Computing Cross-Validation Errors for Subset Selection: error in standard code in the literature? I am currently trying to understand how to use cross-validation in order to choose among the "best" subsets of different sizes returned by the R function regsubsets (regsubsets returns the "best" submodel of each size, based on fit).
I found in p250 of Introduction to Statistical Learning by James, Witten, Hastie and Tibshirani the following bit of code (cited by many people online):
for(j in 1:k){
 best.fit=regsubsets(Salary~.,data=Hitters[folds!=j,], nvmax=19) 
 for(i in 1:19){
   pred=predict(best.fit, Hitters[folds==j,],id=i) 
   cv.errors[j,i]=mean((Hitters$Salary[folds==j]-pred)^2)
 }
}

My question is the following: for each fold j we use regsubsets with different training data (all observations except the one in the j-fold). How do we know that we don't have a different "best" model of size i for each different fold j? 
Apologies if this has been asked before (could not locate it) or if the answer is trivial. 
 A: The answer to my question is that it is possible to have a different "best" subset of fixed sized i, at each fold j. So using cross validation we only choose the optimal number of variables, not a particular subset. Having chosen the optimal size say i0, we then need to use regsubsets again on the whole training set and choose among the different "best" subsets of size i=1,...,19 the one of size i0.
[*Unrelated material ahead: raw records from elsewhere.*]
(* ===== verification/PeopleStore.v ===== *)
(** * Account center: the people directory

    The tables [workspace_people], [account_handles] and [account_admin_audit] of
    [account_center/store.py] with their operations and the two listings of a
    workspace.  [str.lower] is an argument where a handle gets its key. *)

From Stdlib Require Import ZArith NArith.
From S2P Require Import Prelude PyText Json AccountStore ProfileStore ProfileSessions ProfileMachine.

#[local] Open Scope Z_scope.

(** ** Rows *)

Record person := Person {
  pe_organization : pystr;
  pe_workspace : option pystr;
  pe_issuer : pystr;
  pe_subject : option pystr;
  pe_mail : option pystr;
  pe_name : option pystr;
  pe_created_by : pystr * pystr;
  pe_created_at : Z;
  pe_updated_at : Z
}.

Record handle := Handle {
  ha_person : pystr;
  ha_organization : pystr;
  ha_workspace : option pystr;
  ha_provider : pystr;
  ha_handle : pystr;
  ha_key : pystr;
  ha_active : bool;
  ha_declared_by : pystr * pystr;
  ha_created_at : Z;
  ha_updated_at : Z
}.

Record audit := Audit {
  au_organization : pystr;
  au_workspace : option pystr;
  au_actor : pystr * pystr;
  au_target_subject : pystr;
  au_provider : pystr;
  au_unlinked : Z;
  au_skipped_shared : Z;
  au_created_at : Z
}.

(** The store with all its tables. *)
Record directory := Directory {
  center_tables : center;
  people : gmap pystr person;
  handles : gmap pystr handle;
  audits : gmap pystr audit
}.

Definition with_center (c : center) (d : directory) : directory := Directory c (people d) (handles d) (audits d).
Definition with_people (m : gmap pystr person) (d : directory) : directory :=
  Directory (center_tables d) m (handles d) (audits d).
Definition with_handles (m : gmap pystr handle) (d : directory) : directory :=
  Directory (center_tables d) (people d) m (audits d).
Definition with_audits (m : gmap pystr audit) (d : directory) : directory :=
  Directory (center_tables d) (people d) (handles d) m.

(** [_complete_command_in_transaction], if there is a command. *)
Definition record_result (command : option (pystr * pybytes)) (d : directory) : R directory :=
  b ← command_result command (base (center_tables d)); Ok (with_center (with_base b (center_tables d)) d).

(** ** The constraints *)

(** The workspace as the unique indexes have it: [ifnull(workspace_id,'')]. *)
Definition ws_key (w : option pystr) : pystr := default [] w.

(** The row and another one have the same values in the columns of
    [workspace_person_subject] or [workspace_person_mail]. *)
Definition same_place (p q : person) : bool :=
  bool_decide (pe_organization p = pe_organization q)
  && bool_decide (ws_key (pe_workspace p) = ws_key (pe_workspace q)).
Definition same_subject (p q : person) : bool :=
  same_place p q && bool_decide (pe_issuer p = pe_issuer q) && bool_decide (pe_subject p ≠ None)
  && bool_decide (pe_subject p = pe_subject q).
Definition same_mail (p q : person) : bool :=
  same_place p q && bool_decide (pe_mail p ≠ None) && bool_decide (pe_mail p = pe_mail q).
(** [INSERT] or [UPDATE] of the row under [ref]. *)
Definition put_person (ref : pystr) (p : person) (m : gmap pystr person) : R (gmap pystr person) :=
  _ ← require (negb (bool_decide (pe_subject p = None ∧ pe_mail p = None))) storage_unavailable;
  _ ← require (bool_decide (fetch_one (λ q, same_subject p q || same_mail p q) (delete ref m) = None))
        storage_unavailable;
  Ok (<[ref := p]> m).

(** [account_handle_owner]: both rows are active and have the same key. *)
Definition same_handle (h g : handle) : bool :=
  ha_active g && bool_decide (ha_organization h = ha_organization g)
  && bool_decide (ws_key (ha_workspace h) = ws_key (ha_workspace g))
  && bool_decide (ha_provider h = ha_provider g) && bool_decide (ha_key h = ha_key g).
Definition insert_handle (ref : pystr) (h : handle) (m : gmap pystr handle) : R (gmap pystr handle) :=
  _ ← require (bool_decide (m !! ref = None) && bool_decide (fetch_one (same_handle h) m = None))
        storage_unavailable;
  Ok (<[ref := h]> m).

(** ** Declaring and retracting *)

(** [WHERE organization_id=? AND workspace_id IS ?], on each table. *)
Definition person_in (an : Anchor) (p : person) : bool :=
  bool_decide (pe_organization p = organization_id an) && bool_decide (pe_workspace p = workspace_id an).
Definition handle_in (an : Anchor) (h : handle) : bool :=
  bool_decide (ha_organization h = organization_id an) && bool_decide (ha_workspace h = workspace_id an).

Definition with_subject (an : Anchor) (subject : pystr) (p : person) : bool :=
  person_in an p && bool_decide (pe_issuer p = issuer an) && bool_decide (pe_subject p = Some subject).
Definition with_mail (an : Anchor) (mail : pystr) (p : person) : bool :=
  person_in an p && bool_decide (pe_mail p = Some mail).
Definition live_handle (an : Anchor) (provider key : pystr) (h : handle) : bool :=
  handle_in an h && bool_decide (ha_provider h = provider) && bool_decide (ha_key h = key) && ha_active h.

(** [x or y] on texts that may be missing. *)
Definition text_or (x y : option pystr) : option pystr :=
  match x with Some (_ :: _) => x | _ => y end.
(** [given is not None and stored not in (None, given)] *)
Definition contradicts (given stored : option pystr) : bool :=
  match given, stored with Some g, Some s => negb (bool_decide (s = g)) | _, _ => false end.

Definition merged (subject mail name : option pystr) (p : person) : person :=
  Person (pe_organization p) (pe_workspace p) (pe_issuer p) (text_or (pe_subject p) subject)
    (text_or (pe_mail p) mail) (text_or name (pe_name p)) (pe_created_by p) (pe_created_at p)
    (pe_updated_at p).
Definition touched (now : Z) (p : person) : person :=
  Person (pe_organization p) (pe_workspace p) (pe_issuer p) (pe_subject p) (pe_mail p) (pe_name p)
    (pe_created_by p) (pe_created_at p) now.

(** The person the two keys name, if any. *)
Definition find_person (an : Anchor) (subject mail : option pystr) (m : gmap pystr person)
  : R (option (pystr * person)) :=
  let by_subject := s ← subject; fetch_one (with_subject an s) m in
  let by_mail := a ← mail; fetch_one (with_mail an a) m in
  match by_subject, by_mail with
  | Some (r1, p1), Some (r2, _) => _ ← require (bool_decide (r1 = r2)) person_conflict; Ok (Some (r1, p1))
  | Some x, None => Ok (Some x)
  | None, y => Ok y
  end.

(** The person's row after the declaration: new, or completed. *)
Definition settle_person (new_ref : pystr) (an : Anchor) (subject mail name : option pystr) (now : Z)
    (m : gmap pystr person) : R (pystr * gmap pystr person) :=
  found ← find_person an subject mail m;
  match found with
  | None =>
      _ ← require (bool_decide (m !! new_ref = None)) storage_unavailable;
      m ← put_person new_ref (Person (organization_id an) (workspace_id an) (issuer an) subject mail name
                                (issuer an, an_subject an) now now) m;
      Ok (new_ref, m)
  | Some (ref, p) =>
      _ ← require (negb (contradicts subject (pe_subject p) || contradicts mail (pe_mail p))) person_conflict;
      let q := merged subject mail name p in
      if bool_decide ((pe_subject q, pe_mail q, pe_name q) = (pe_subject p, pe_mail p, pe_name p))
      then Ok (ref, m)
      else m ← put_person ref (touched now q) m; Ok (ref, m)
  end.

Record declared := Declared {
  de_person : pystr;
  de_handle_ref : pystr;
  de_provider : pystr;
  de_handle : pystr;
  de_created : bool
}.

(** [declare_account_handle]; [person_ref] and [handle_ref] are the fresh UUIDs,
    [encode] makes the replay answer of the command. *)
Definition declare_account_handle (person_ref handle_ref : pystr) (an : Anchor)
    (subject mail name : option pystr) (provider handle key : pystr) (now : Z)
    (command : option (pystr * (declared → pybytes))) (d : directory) : R declared * directory :=
  transact (λ d,
    x ← settle_person person_ref an subject mail name now (people d);
    let '(ref, persons) := x in
    y ← (match fetch_one (live_handle an provider key) (handles d) with
         | Some (href, h) =>
             _ ← require (bool_decide (ha_person h = ref)) handle_owned;
             Ok (Declared ref href provider (ha_handle h) false, handles d)
         | None =>
             m ← insert_handle handle_ref
                   (Handle ref (organization_id an) (workspace_id an) provider handle key true
                      (issuer an, an_subject an) now now) (handles d);
             Ok (Declared ref handle_ref provider handle true, m)
         end);
    let '(result, hs) := y in
    d ← record_result ((λ '(k, encode), (k, encode result)) <$> command) (with_handles hs (with_people persons d));
    Ok (result, d)) d.

Definition retracted (now : Z) (h : handle) : handle :=
  Handle (ha_person h) (ha_organization h) (ha_workspace h) (ha_provider h) (ha_handle h) (ha_key h) false
    (ha_declared_by h) (ha_created_at h) now.

(** [retract_account_handle]: the person and the handle as it was written. *)
Definition retract_account_handle (an : Anchor) (provider key : pystr) (now : Z)
    (command : option (pystr * (pystr * pystr → pybytes))) (d : directory) : R (pystr * pystr) * directory :=
  transact (λ d,
    match fetch_one (live_handle an provider key) (handles d) with
    | None => Err handle_not_found
    | Some (ref, h) =>
        let result := (ha_person h, ha_handle h) in
        d ← record_result ((λ '(k, encode), (k, encode result)) <$> command)
              (with_handles (<[ref := retracted now h]> (handles d)) d);
        Ok (result, d)
    end) d.

(** [record_admin_action], of the one action there is. *)
Definition record_admin_action (ref : pystr) (an : Anchor) (target provider : pystr)
    (unlinked skipped_shared now : Z) (command : option (pystr * pybytes)) (d : directory) : R () * directory :=
  transact (λ d,
    m ← insert_new storage_unavailable ref
          (Audit (organization_id an) (workspace_id an) (issuer an, an_subject an) target provider unlinked
             skipped_shared now) (audits d);
    d ← record_result command (with_audits m d); Ok ((), d)) d.

(** ** The listings of a workspace *)

(** Stable sort by a strict order on the elements: [ORDER BY], and [list.sort]. *)
Fixpoint insert_by {A : Type} (lt : A → A → bool) (x : A) (l : list A) : list A :=
  match l with
  | [] => [x]
  | y :: l' => if lt y x then y :: insert_by lt x l' else x :: l
  end.
Definition sort_by {A : Type} (lt : A → A → bool) (l : list A) : list A := foldr (insert_by lt) [] l.

(** Orders of a column, and of the next one where the first is equal. *)
Definition by_text {A : Type} (f : A → pystr) (next : A → A → bool) (x y : A) : bool :=
  str_ltb (f x) (f y) || (bool_decide (f x = f y) && next x y).
Definition by_int {A : Type} (f : A → Z) (next : A → A → bool) (x y : A) : bool :=
  (f x <? f y) || ((f x =? f y) && next x y).
Definition last_key {A : Type} (x y : A) : bool := false.

Definition link_provider_text (p : link_provider) : pystr :=
  match p with GITHUB => lit "github" | WECOM => lit "wecom" end.
Definition profile_provider_text (p : profile_provider) : pystr :=
  match p with
  | P_GITHUB => lit "github" | P_HUGGINGFACE => lit "huggingface" | P_AZURE => lit "azure"
  | P_GCP => lit "gcp" | P_RUNPOD => lit "runpod" | P_MICROSOFT_GRAPH => lit "microsoft_graph"
  | P_AZURE_DEVOPS => lit "azure_devops" | P_BILIBILI => lit "bilibili"
  end.
Definition auth_status_text (s : auth_status) : pystr :=
  match s with
  | A_UNKNOWN => lit "unknown" | A_CONFIGURED => lit "configured" | A_HEALTHY => lit "healthy"
  | A_UNAVAILABLE => lit "unavailable" | A_REAUTHORIZATION_REQUIRED => lit "reauthorization_required"
  | A_REVOKED => lit "revoked"
  end.
Definition listed_text (l : listed) : pystr :=
  match l with
  | L_REAUTHORIZATION_REQUIRED => lit "reauthorization_required"
  | L_REVOCATION PENDING => lit "revocation_pending"
  | L_REVOCATION FAILED => lit "revocation_failed"
  | L_REVOCATION _ => lit "revocation_unknown"
  | L_STATUS ACTIVE => lit "active"
  | L_STATUS UNLINKED => lit "unlinked"
  | L_STATUS REVOCATION_PENDING => lit "revocation_pending"
  | L_STATUS REVOCATION_FAILED => lit "revocation_failed"
  end.

(** A row of either listing of links. *)
Record link_row := LinkRow {
  lr_issuer : pystr;
  lr_subject : pystr;
  lr_provider : pystr;
  lr_external_subject : option pystr;
  lr_status : pystr;
  lr_linked_at : Z
}.

Definition in_workspace (organization : pystr) (workspace : option pystr) (an : Anchor) : bool :=
  bool_decide (organization_id an = organization) && bool_decide (workspace_id an = workspace).

Definition account_row (a : account) : link_row :=
  let l := ac_link a in
  LinkRow (issuer (lk_anchor l)) (an_subject (lk_anchor l)) (link_provider_text (lk_provider l))
    (Some (lk_stable_subject l)) (listed_text (listed_status a)) (lk_linked_at l).
Definition profile_row (p : profile) : link_row :=
  LinkRow (issuer (pf_anchor p)) (an_subject (pf_anchor p)) (profile_provider_text (pf_provider p))
    (pf_external_subject p) (auth_status_text (pf_auth_status p)) (pf_created_at p).

(** [ORDER BY anchor_issuer, anchor_subject, <time>, <ref> LIMIT ?] *)
Definition link_order : pystr * link_row → pystr * link_row → bool :=
  by_text (λ r, lr_issuer r.2) (by_text (λ r, lr_subject r.2) (by_int (λ r, lr_linked_at r.2)
    (by_text (λ r, r.1) last_key))).
Definition limited {A : Type} (limit : Z) (l : list A) : list A := take (Z.to_nat (limit + 1)) l.

(** [list_workspace_links] *)
Definition list_workspace_links (organization : pystr) (workspace : option pystr) (limit : Z) (d : directory)
  : list link_row * list link_row :=
  let accs := List.filter (λ ka, in_workspace organization workspace (lk_anchor (ac_link ka.2))
                                 && negb (bool_decide (ac_status ka.2 = UNLINKED)))
                (map_to_list (accounts (base (center_tables d)))) in
  let profs := List.filter (λ kp, in_workspace organization workspace (pf_anchor kp.2) && pf_active kp.2)
                 (map_to_list (provider_profiles (center_tables d))) in
  ((limited limit (sort_by link_order (map (λ ka, (ka.1, account_row ka.2)) accs))).*2,
   (limited limit (sort_by link_order (map (λ kp, (kp.1, profile_row kp.2)) profs))).*2).

(** [list_workspace_people]: the rows of people with their references, and the
    active handles. *)
Definition list_workspace_people (organization : pystr) (workspace : option pystr) (limit : Z) (d : directory)
  : list (pystr * person) * list handle :=
  let ps := List.filter (λ kp, bool_decide (pe_organization kp.2 = organization)
                               && bool_decide (pe_workspace kp.2 = workspace)) (map_to_list (people d)) in
  let hs := List.filter (λ kh, bool_decide (ha_organization kh.2 = organization)
                               && bool_decide (ha_workspace kh.2 = workspace) && ha_active kh.2)
              (map_to_list (handles d)) in
  (limited limit (sort_by (by_int (λ kp, pe_created_at kp.2) (by_text fst last_key)) ps),
   (limited limit (sort_by (by_int (λ kh, ha_created_at kh.2) (by_text fst last_key)) hs)).*2).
To understand the reason for applying cross validation in this context in this way, see:
https://www.youtube.com/watch?v=S06JpVoNaA0
A: Note: This post is for educational purposes.  The author does not condone the usage of best subset selection for any other purpose.
With that out of the way...

How do we know that we don't have a different 'best' model of size i for each different fold j?
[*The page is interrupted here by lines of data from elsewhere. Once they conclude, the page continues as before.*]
(** [_create_credential_lease] *)
Definition create_credential_lease (r : request) (an : Anchor) (context : request) : P request :=
  x ← lift (authorization_request r);
  let '(ref, operation, resource, digest) := x in
  _ ← demand (bool_decide (operation ∈ PROVIDER_OPERATIONS) && resource_scope_allowed resource operation)
        "authorization_denied";
  row ← look_account (get_account ref an);
  _ ← demand (bool_decide (ac_status row = ACTIVE) && bool_decide (lk_provider (ac_link row) = GITHUB))
        "authorization_denied";
  _ ← demand (bool_decide (cr_status (ac_credential row) = READY)) "credential_reauthentication_required";
  now ← clock;
  let expires := now + LEASE_TTL_SECONDS in
  binding ← lift (required_text "binding_id" 200 context);
  rj ← lift (resource_json resource);
  lease_ref ← uuid4;
  ref ← store_ref (ACreateLease lease_ref ref an binding (cf_github_provider_caller cf) operation rj digest expires);
  Ret [(lit "lease_ref", JStr ref); (lit "provider", JStr (lit "github")); (lit "operation_id", JStr operation);
       (lit "resource", JObj resource); (lit "arguments_sha256", JStr digest); (lit "expires_at", JInt expires)].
You don't.  If you did you'd just pick that subset and be done with it, there'd be no need for cross validation at all.
The idea behind cross validation is to get an estimate of the hold out performance of a model trained on each subset size, because that's what's really important.  To do so, you "fold" your data set into many different train, validate pairs, and then train and validate on each in turn.
Each subset size gives you a collection of estimated validation errors, one for each fold.  Each of these validation errors is a point estimate of the true hold out error, so their average should be a lower variance estimate.
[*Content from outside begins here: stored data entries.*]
(** The operation behind the probe of [e] raised [x]. *)
Inductive probe_raised (w : World) (e : Dict) (x : exn) : Prop :=
| raised_http u :
    py_eq_str (dict_get e "type" (VStr "tcp")) "http"
      || py_eq_str (dict_get e "type" (VStr "tcp")) "https" = true →
    e !! "url" = Some u →
    requests_get w u (dict_get e "timeout" (vint 5)) = inl x →
    probe_raised w e x
| raised_tcp h p :
    dict_get e "type" (VStr "tcp") = VStr "tcp" →
    e !! "host" = Some h →
    e !! "port" = Some p →
    socket_connect_ex w h p (dict_get e "timeout" (vint 3)) = inl x →
    probe_raised w e x
| raised_ping_timeout h :
    dict_get e "type" (VStr "tcp") = VStr "ping" →
    e !! "host" = Some h →
    py_mul (dict_get e "timeout" (vint 2)) 3 = inl x →
    probe_raised w e x
| raised_ping h run_timeout :
    dict_get e "type" (VStr "tcp") = VStr "ping" →
    e !! "host" = Some h →
    py_mul (dict_get e "timeout" (vint 2)) 3 = inr run_timeout →
    subprocess_run_ping w h (dict_get e "timeout" (vint 2)) run_timeout = inl x →
    probe_raised w e x
| raised_ldap h :
    dict_get e "type" (VStr "tcp") = VStr "ldap" →
    e !! "host" = Some h →
    socket_connect_ex w h (dict_get e "port" (vint 389)) (dict_get e "timeout" (vint 3)) = inl x →
    probe_raised w e x
| raised_smtp h :
    dict_get e "type" (VStr "tcp") = VStr "smtp" →
    e !! "host" = Some h →
    socket_connect_ex w h (dict_get e "port" (vint 25)) (dict_get e "timeout" (vint 5)) = inl x →
    probe_raised w e x.

(** The detail names the failure or quotes the first 50 characters of the
    error text. *)
Definition carries_error_text (x : exn) (detail : string) : Prop :=
  detail ∈ ["Connection timeout"; "DNS resolution failed"; "Ping timeout"] ∨
  ∃ prefix, detail = prefix +:+ str_take 50 (exn_str x).

Definition failure_result (x : exn) (r : Dict) : Prop :=
  r !! "status" = Some (VStr "critical") ∧
  r !! "available" = Some (VBool false) ∧
  ∃ detail, r !! "details" = Some (VStr detail) ∧ carries_error_text x detail.

Definition named_result (n : value) (r : Dict) : Prop :=
  r !! "name" = Some n ∧ ∃ s, r !! "status" = Some (VStr s).

(** The result that [run_checks] returns for the descriptor [e]. *)
Definition result_for (w : World) (e r : Dict) : Prop :=
  r !! "name" = e !! "name" ∧
  r !! "critical" = Some (dict_get e "critical" (VBool false)) ∧
  (∃ s, r !! "status" = Some (VStr s)) ∧
  ∀ x, probe_raised w e x → failure_result x r.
Now you have a single estimate of the hold out error for each subset size, so you can choose the subset size with the most desirable estimate.
# For each fold
for(j in 1:k){
  # Fit the model with each subset of predictors on the training part of the fold
  best.fit=regsubsets(Salary~.,data=Hitters[folds!=j,], nvmax=19) 
  # For each subset
  for(i in 1:19){
    # Predict on the hold out part of the fold for that subset
    pred=predict(best.fit, Hitters[folds==j,],id=i)
    # Get the mean squared error for the model trained on the fold with the subset
    cv.errors[j,i]=mean((Hitters$Salary[folds==j]-pred)^2)
  }
}

The missing part of this code is taking the row means of this matrix, and using the result to choose the "best" subset size.